A revised teachers' union petition to increase Nevada gambling taxes to raise about $250 million a year for public education was filed Tuesday, with changes aimed at safeguarding it from legal attacks by the casino industry.
The changes followed a recent Carson City District Court ruling that kept the Nevada State Education Association petition alive but deleted wording that said at least 60 percent of the funds generated by the tax should be used for teacher pay, benefits and incentives.
The court said the earmarking of funds amounts to "logrolling," or relying on the more popular idea of improving education to get a less popular teacher pay raise plan approved.
Now the petition says the goal is to improve teacher salaries and to improve student achievement. The same amount of money would be raised, but the revision doesn't have an exact breakdown of how the money would be spent.
"Gaming consultants and obstructionists have tried to stall the process by challenging our initial measure " a move to turn their backs on Nevada students one more time," NSEA president Lynn Warne said. "This will not stop us."
The Nevada Resort Association challenged the proposal that would raise by 3 percent the gross gaming revenue tax now paid by casinos making more than $1 million a month. That would increase their tax rate from 6.75 percent to 9.75 percent.
Warne has said the rate would still be among the lowest casino tax rates in the world.
The petition is similar to one filed by NSEA in 2001 that sought to impose a 4 percent tax on the profits of all Nevada businesses making more than $50,000 a year, with the money dedicated to public schools.
That question was taken off the ballot by the Nevada Supreme Court for violating a law that confines an initiative petition to one subject.
The resort association challenged the latest petition on the same grounds, arguing it covers more than one subject area and that it's brief introductory "Explanation of Effect" is misleading and doesn't match what the actual petition would do if added to the Constitution.

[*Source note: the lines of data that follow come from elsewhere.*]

(** C7: a request that fails is logged and the paste skipped, with
    nothing else changed; and whatever the requests of a cycle answer,
    short of Ctrl-C, the cycle ends as a successful one and every listed
    identifier is among the checked identifiers afterwards. *)
Theorem C7_fetch_failure_not_fatal cfg r count s pastes :
  r_page r = Listing pastes ->
  uninterrupted pastes ->
  pynum_negative (delay cfg) = false ->
  (forall e paste_id s0,
      pe_fetch e = FetchFailed ->
      check_paste e paste_id s0
      = (Ok false,
         set_out (out s0
                  ++ [EvGet (PASTEBIN_URL +:+ "/raw" +:+ paste_id);
                      EvLog "Error reading paste (probably a 404 or encoding issue)."
                        true Yellow true]) s0))
  /\ exists c' s',
       iteration cfg r count s = (Ok c', s')
       /\ forall paste_id,
            paste_id ∈ map fst pastes -> is_new s' paste_id = false.
Proof.
  intros Hpage Hquiet Hdelay. split.
  - intros e paste_id s0 Hfetch.
    unfold check_paste, requests_get. run. rewrite Hfetch. simpl.
    by rewrite <- app_assoc.
  - rewrite (iteration_listing _ _ _ _ _ Hpage).
    destruct (for_pastes cfg pastes count (polled s)) as [r1 s_mid] eqn:Hfor.
    apply for_pastes_frame in Hfor as (_ & _ & Hlisted & Hok).
    specialize (Hok Hquiet Hdelay). subst r1.
    destruct (Hlisted _ eq_refl) as (Hnew & _).
    eexists _, _. split; [reflexivity |].
    intros paste_id Hin. unfold is_new, committed. simpl.
    rewrite bool_decide_eq_true_2; [reflexivity |].
    rewrite Hnew.
    destruct (flush_due cfg _); rewrite !elem_of_app; auto.
Qed.

(** C8, amended: whenever the display of the paste completes, the two
    settings of the verbosity flag give [check_paste] the same result,
    the same files and audit lines, the same buffer of unmatched pastes
    and the same identifiers. *)
Theorem C8_verbosity_only_display e paste_id s :
  is_Some (pe_magic e) ->
  let silent_run := check_paste e paste_id (set_verbose true s) in
  let shown_run := check_paste e paste_id (set_verbose false s) in
  fst silent_run = fst shown_run
  /\ fs (snd silent_run) = fs (snd shown_run)
  /\ pastes_for_save (snd silent_run) = pastes_for_save (snd shown_run)
  /\ prev_checked_ids (snd silent_run) = prev_checked_ids (snd shown_run)
  /\ new_checked_ids (snd silent_run) = new_checked_ids (snd shown_run).
Proof.
  intros [description Hmagic]. cbv zeta.
  unfold check_paste, requests_get, show_paste. run. rewrite Hmagic.
  destruct (pe_fetch e) as [paste_txt| |]; simpl; [| done ..].
  destruct (classify (regexes s) paste_txt) as [regex file directory| |x];
    simpl; [| done |].
  - rewrite !save_result_run.
    destruct (save_result_fs _ _ _ _ _ _ _) as [[[]|[| |name]] f']; simpl;
      repeat split; reflexivity.
  - destruct x; simpl; repeat split; reflexivity.
Qed.

(** C1, amended: every identifier listed in a successful cycle is
    reported not-new by the state the cycle leaves, and the cycle that
    follows makes no request for it; a cycle that does not flush keeps
    every identifier that was seen. The flush happens at the end of a
    cycle exactly when the counter then equals [flush_after_x_refreshes]:
    the seen identifiers become exactly those listed in that cycle, all
    others are new again, and the counter is reset to 0. *)
Theorem C1_seen_until_flush cfg r count s pastes c' s' :
  r_page r = Listing pastes ->
  new_checked_ids s = [] ->
  iteration cfg r count s = (Ok c', s') ->
  exists c_end s_mid,
    for_pastes cfg pastes count (polled s) = (Ok c_end, s_mid)
    /\ new_checked_ids s' = []
    /\ (forall paste_id,
          paste_id ∈ map fst pastes -> is_new s' paste_id = false)
    /\ (if flush_due cfg c_end
        then c' = 0%Z
             /\ prev_checked_ids s' = map fst pastes
             /\ forall paste_id,
                  paste_id ∉ map fst pastes -> is_new s' paste_id = true
        else c' = c_end
             /\ prev_checked_ids s' = prev_checked_ids s ++ map fst pastes
             /\ forall paste_id,
                  is_new s paste_id = false -> is_new s' paste_id = false)
    /\ (forall pastes_next c_next s_next,
          for_pastes cfg pastes_next c' (polled s') = (Ok c_next, s_next) ->
          exists requests,
            out s_next = out (polled s') ++ requests
            /\ forall paste_id,
                 paste_id ∈ map fst pastes ->
                 fetches paste_id requests = 0%nat).
Proof.
  intros Hpage Hempty. rewrite (iteration_listing _ _ _ _ _ Hpage).
  destruct (for_pastes cfg pastes count (polled s)) as [[c_end|x] s_mid]
    eqn:Hfor; [| discriminate].
  intros [= <- <-]. exists c_end, s_mid. split; [reflexivity |].
  apply for_pastes_frame in Hfor as (_ & Hprev & Hlisted & _).
  destruct (Hlisted _ eq_refl) as (Hnew & _).
  simpl in Hprev, Hnew. rewrite Hempty in Hnew. simpl in Hnew.
  set (s_end := set_out _ (committed cfg c_end s_mid)).
  assert (Hseen : forall paste_id,
             paste_id ∈ map fst pastes -> is_new s_end paste_id = false).
  { intros paste_id Hin. unfold is_new, s_end, committed. simpl.
    rewrite Hprev, Hnew. rewrite bool_decide_eq_true_2; [reflexivity |].
    destruct (flush_due cfg c_end); rewrite ?elem_of_app; auto. }
  split; [reflexivity |]. split; [exact Hseen |]. split.
  - unfold is_new, s_end, committed. simpl. rewrite Hprev, Hnew.
    destruct (flush_due cfg c_end).
    + repeat split. intros paste_id Hout.
      by rewrite bool_decide_eq_false_2.
    + repeat split. intros paste_id Hold.
      apply negb_false_iff, bool_decide_eq_true in Hold.
      rewrite bool_decide_eq_true_2; [reflexivity |].
      rewrite elem_of_app. auto.
  - intros pastes_next c_next s_next Hnext.
    apply for_pastes_frame in Hnext as (_ & _ & Hlisted_next & _).
    destruct (Hlisted_next _ eq_refl) as (_ & requests & Hout & Hfetches).
    exists requests. split; [exact Hout |].
    intros paste_id Hin. rewrite Hfetches.
    assert (Hpolled : is_new (polled s_end) paste_id = is_new s_end paste_id)
      by reflexivity.
    by rewrite Hpolled, (Hseen _ Hin).
Qed.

Besides the teachers' plan, Las Vegas lawyer Kermitt Waters has filed two ballot initiatives to raise taxes on Nevada's biggest casinos to about 20 percent. The resort association also has filed a legal challenge of those proposals.
To qualify for a spot on the ballot, backers need to gather at least 58,628 signatures by May 20. Voters would then have to approve the measures in the 2008 and 2010 elections. The one that gets the most voter support in 2010 would take effect.